Anyways, sorry for hijacking your comment with a vaguely related rant but you got me thinking!
All excellent points.
Certainly, Canada has expanded eligibility to people with chronic health conditions that will not cause their death and is genuinely looking at adding mental illness (people not presently of sound mind?!) as a sole factor. This seems to expand death with dignity to something more akin to life with dignity. It's a disturbing bar when a country moves into that territory.
Deficiencies in social and medical support are the areas to be addressed and expanded, rather than broadening euthanasia.
Mental health has numerous new treatment options. They should be made available to people who need them.
People suffering from chronic pain should have appropriate pain relief, even if that means they're on medication for the rest of their lives. More research is also needed. Pain isn't a priority.

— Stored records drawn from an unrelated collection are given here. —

Lemma cstr_nth l : Forall byte l ->
  Forall (fun c => c <> 0) (cstr l) /\ nth (length (cstr l)) l 0 = 0 /\ forall i : nat, (i < length (cstr l))%nat -> nth i l 0 = nth i (cstr l) 0.
Proof.
  induction 1 as [|c l Hc _ (IH1 & IH2 & IH3)]; cbn [cstr]; [split_and!; done || (cbn; lia)|].
  destruct (Z.eqb_spec c 0) as [->|Hne]; cbn [length nth]; [split_and!; done || (cbn; lia)|].
  split_and!; [by constructor|done|]. intros [|i] Hi; [done|]. apply IH3. lia.
Qed.

Lemma cstr_length l : (length (cstr l) <= length l)%nat.
Proof. induction l as [|c l IH]; cbn; [lia|]. destruct (c =? 0); cbn; lia. Qed.

(** An array of bytes in memory, followed by a NUL, as a C string. *)
Lemma cstring_array m a l :
  Forall byte l -> (forall i : nat, (i <= length l)%nat -> rd8 m (a + Z.of_nat i) = u8 (nth i l 0)) -> cstring m a (cstr l).
Proof.
  intros Hb Hm. destruct (cstr_nth l Hb) as (H1 & H2 & H3). pose proof (cstr_length l) as Hlen.
  assert (forall i : nat, u8 (nth i l 0) = nth i l 0) as Hu.
  { intros i. apply u8_small. destruct (decide (i < length l)%nat).
    - eapply Forall_nth; [exact Hb|done].
    - rewrite nth_overflow by lia. done. }
  split; [|split; [done|]].
  - apply list_eq_same_length with (length (cstr l)); [done|by rewrite length_rd_bytes|].
    intros i x y Hi. rewrite rd_bytes_lookup, Hm, Hu, H3 by lia. intros [= <-] Hy. by erewrite nth_lookup_Some.
  - by rewrite Hm, Hu, H2 by lia.
Qed.

Lemma namecmp_spec s t :
  Forall byte s -> Forall byte t -> Z.of_nat (length s) < src_base -> namecmp s t = 0 <-> name_of s = name_of t.
Proof.
  intros Hs Ht Hl. unfold namecmp, strncmp, name_of. apply strncmp_loop_zero; apply cstring_array; try done.
  - intros i Hi. rewrite rd8_blit, decide_False by lia. rewrite rd8_blit, Z.add_0_l, Z.sub_0_r, Nat2Z.id.
    destruct (decide _) as [Hin|Hout]; [done|]. rewrite nth_overflow by lia. done.
  - intros i _. rewrite blit_src by lia. by rewrite Nat2Z.id.
Qed.

(** ** The inode table *)

(** The entry [iget] returns, and what it makes of it. *)
Definition iget_pick (l : list inode) (dev inum : Z) : option (nat * (inode -> inode)) :=
  match list_find (fun ip => 0 < i_ref ip /\ i_dev ip = dev /\ i_inum ip = inum) l with
  | Some (i, _) => Some (i, fun ip => with_i_ref (i_ref ip + 1) ip)
  | None => (fun x => (x.1, fun ip => with_i_valid 0 (with_i_ref 1 (with_i_inum inum (with_i_dev dev ip))))) <$>
              list_find (fun ip => i_ref ip = 0) l
  end.

Definition upd_inode (i : nat) (f : inode -> inode) (s : kst) : kst := with_inodes (alter f i (inodes s)) s.

Lemma upd_inode_framed i f : framed (upd_inode i f).
Proof. unfold upd_inode. solve_framed. Qed.

Lemma ipset_eq i f : ipset i f = modify (upd_inode i f).
Proof. done. Qed.

Lemma upd_inode_upd i f h s : upd_inode i f (upd_inode i h s) = upd_inode i (fun ip => f (h ip)) s.
Proof. unfold upd_inode. kst_cbv. by rewrite list_alter_alter_eq. Qed.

People are supposed to just deal with it.
Quality palliative care should be improved and be easily and widely accessible.
Even so, palliative care and end-of-life care are still going to be inadequate for many people, who prefer quality of life over quantity.
In Canada, like elsewhere, the individual needs sign off by two clinicians, and another clinician to do the prescribing. To me, that's not patient autonomy - the patient is reliant on three independent people to agree with their wishes.
Applications do get rejected, often resulting in suicides, or approval comes too late for a peaceful death.
No person blithely applies to the state to help them end their life when they are terminally ill. . Deep and long thought goes into making that decision. A lot of suffering and diminishment of life has already occurred.
The movable bar for eligibility in Canada is, I agree, morally concerning.
even if women who have an abortion have one for an immoral reason, it should still be legal, right? you don't have to be able to argue for your rights
I oppose assisted suicide and capital punishment. Seamless fabric of life and all that.
And the children are coming three times a week to keep an eye on the sloppy carers, or they are taking care of their relatives every day at home.
Who wrote the first extract you quote?